People with mental illness are often stigmatized, both in the U.S. and around the world. Paradoxically, many in the mental health professions are themselves the source of a great deal of such stigma. Theoretical models in psychology and psychiatry have often blamed family members for causing mental illness, and too many practitioners and scientists hold to "us versus them" attitudes, showing extreme reluctance to admit personal and family experiences of mental illness.
In this book, mental health professionals and scientists, ranging from newly trained individuals to seasoned clinicians and researchers, tell their own and their families' stories of mental disorder, providing an unprecedented level of honesty and disclosure. The volume presents moving and inspiring narratives of serious mental disorder in individuals who have decided to focus their careers on mental illness in others. The editor, who has previously disclosed his own family's struggles with his father's lifelong, misdiagnosed bipolar disorder, utilizes his own experiences to integrate, synthesize, and provide perspective on these revealing contributions. Through both personal narratives and accounts of parents, siblings, or offspring, the contributors convey the serious impairments that can accrue to those with mental illness, the strength and courage that emanate from such experiences, and the ways in which these experiences have contributed to their own decisions to enter the mental health field.

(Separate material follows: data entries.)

(* ===== verification/LmsDb.v ===== *)
(** * Statements, transactions and the generic repository

    The part of PostgreSQL and pgx the repository layer relies on: a statement
    runs against a connection that may be in a transaction, a statement that fails
    inside a transaction aborts it (every later statement fails with 25P02 until
    the rollback), [WithTx] ([repo/tx.go]) restores the database on error.  On top
    of it the generic [Resource[T]] ([repo/resource.go], [repo/list.go]) as a class
    of row types with their table and constraints.

    Ids stand for UUID texts; a malformed id, which PostgreSQL rejects, is an id
    that no row has. *)
From S2P Require Import Prelude GoStrings Utf8 Float64 Contracts LmsData.
From stdpp Require Import options.
Local Open Scope string_scope.

(** ** Errors, connections and the monad of database code *)

Inductive err :=
| ErrNotFound
| ErrBadRequest (msg : string)
| ErrConflict (msg : string)
| ErrPg (sqlstate : string)
| ErrTooManyRows
| ErrTxCommitRollback
| ErrGo (msg : string).

#[export] Instance err_eq_dec : EqDecision err.
Proof. solve_decision. Defined.

(** What a [Querier] is: the connection pool, a transaction, or the test wrapper
    that gives every statement its own savepoint ([testutil.SavepointQuerier]). *)
Inductive qmode := QPool | QTx | QSavepoint.

#[export] Instance qmode_eq_dec : EqDecision qmode.
Proof. solve_decision. Defined.

(** The querier and the server's clock, [now()]. *)
Record qenv := mkEnv { q_mode : qmode; q_now : Z }.

(** The database as the connection sees it, and whether its transaction is
    aborted. *)
Record conn := mkConn { cn_db : database; cn_aborted : bool }.

Definition M (A : Type) : Type := qenv → conn → conn * result err A.

#[export] Instance M_ret : MRet M := λ A a q c, (c, Ok a).
#[export] Instance M_bind : MBind M := λ A B f m q c,
  match m q c with
  | (c', Ok a) => f a q c'
  | (c', Err e) => (c', Err e)
  end.

Definition throw {A} (e : err) : M A := λ q c, (c, Err e).

(** Keeps the error as a value: [x, err := m]. *)
Definition attempt {A} (m : M A) : M (result err A) := λ q c,
  let (c', r) := m q c in (c', Ok r).

Definition of_result {A} (r : result err A) : M A := λ q c, (c, r).

Fixpoint for_M {A S} (f : A → S → M S) (l : list A) (s : S) : M S :=
  match l with
  | [] => mret s
  | x :: l' => s' ← f x s; for_M f l' s'
  end.

(** One SQL statement. *)
Definition stmt {A} (f : database → result string (database * A)) : M A := λ q c,
  if cn_aborted c then (c, Err (ErrPg "25P02"))
  else match f (cn_db c) with
       | Ok (d, a) => (mkConn d false, Ok a)
       | Err code => (mkConn (cn_db c) (bool_decide (q_mode q = QTx)), Err (ErrPg code))
       end.

Definition query {A} (f : database → A) : M A := stmt (λ d, Ok (d, f d)).

(** [repo.WithTx].  On a pool it begins a transaction, on a transaction pgx begins
    a savepoint; any other querier runs the function directly.  A commit of an
    aborted transaction fails and nothing of it remains. *)
Definition WithTx {A} (fn : M A) : M A := λ q c,
  match q_mode q with
  | QSavepoint => fn q c
  | _ =>
      if cn_aborted c then (c, Err (ErrPg "25P02"))
      else match fn (mkEnv QTx (q_now q)) c with
           | (c', Ok a) =>
               if cn_aborted c'
               then (mkConn (cn_db c) (bool_decide (q_mode q = QTx)), Err ErrTxCommitRollback)
               else (c', Ok a)
           | (_, Err e) => (c, Err e)
           end
  end.

(** ** Rows of a table *)

Definition rows {A} (t : gmap string A) : list A := (map_to_list t).*2.

Definition select {A} (p : A → bool) (t : gmap string A) : list A :=
  filter (λ x, p x = true) (rows t).

(** [pgx.CollectExactlyOneRow], its [ErrNoRows] turned into [ErrNotFound]. *)
Definition exactly_one {A} (l : list A) : M A :=
  match l with
  | [] => throw ErrNotFound
  | [x] => mret x
  | _ => throw ErrTooManyRows
  end.

(** [ORDER BY key LIMIT ...]: rows with equal keys stay in table order. *)
Fixpoint insert_by {A} (le : A → A → bool) (x : A) (l : list A) : list A :=
  match l with
  | [] => [x]
  | y :: l' => if le x y then x :: y :: l' else y :: insert_by le x l'
  end.
Definition order_by {A} (le : A → A → bool) (l : list A) : list A :=
  foldr (insert_by le) [] l.

(** Byte order of two strings, the collation of the ordered text columns. *)
Definition str_le (a b : string) : bool :=
  match String.compare a b with Gt => false | _ => true end.
Definition str_lt (a b : string) : bool :=
  match String.compare a b with Lt => true | _ => false end.

(** ** What PostgreSQL supplies *)

(** [gen_random_uuid()] and [uuid.NewString()]: an id that is not among those in
    use.  [numeric_4_3] is the value a float64 has after a NUMERIC(4,3) column. *)
Class Postgres := {
  gen_random_uuid : gset string → string;
  gen_random_uuid_fresh : ∀ used, gen_random_uuid used ∉ used;
  numeric_4_3 : f64 → f64;
  numeric_4_3_unit : ∀ v, unit_interval v = true → unit_interval (numeric_4_3 v) = true }.

(** ** [Resource[T]] *)

(** A row type with its table.  [violation d x] is the SQLSTATE of the first
    constraint that [x] breaks next to the other rows of [d]: CHECK, then UNIQUE,
    then REFERENCES. *)
Class Row (A : Type) := {
  row_id : A → string;
  tbl : database → gmap string A;
  set_tbl : gmap string A → database → database;
  violation : database → A → option string;
  tbl_set_tbl : ∀ t d, tbl (set_tbl t d) = t;
  set_tbl_set_tbl : ∀ t t' d, set_tbl t (set_tbl t' d) = set_tbl t d;
  set_tbl_tbl : ∀ d, set_tbl (tbl d) d = d }.

Section resource.
Context `{!Postgres, !Row A}.

(** [INSERT ... RETURNING]: [mk] makes the row from its new id and [now()]. *)
Definition Create (mk : string → Z → A) : M A := λ q c,
  stmt (λ d,
    let x := mk (gen_random_uuid (dom (tbl d))) (q_now q) in
    match violation d x with
    | Some code => Err code
    | None => Ok (set_tbl (<[row_id x := x]> (tbl d)) d, x)
    end) q c.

Providing a humanizing portrayal of mental disorder, this volume will be indispensable reading for those in the mental health professions, trainees across many related fields, family members, persons contending with mental illness, and all those who wish to know more about the effects of mental illness on our society. Its stark stories of pain and impairment, and its clear messages of hope and courage, will inspire those working in the mental health professions, as well as their clients, for years to come.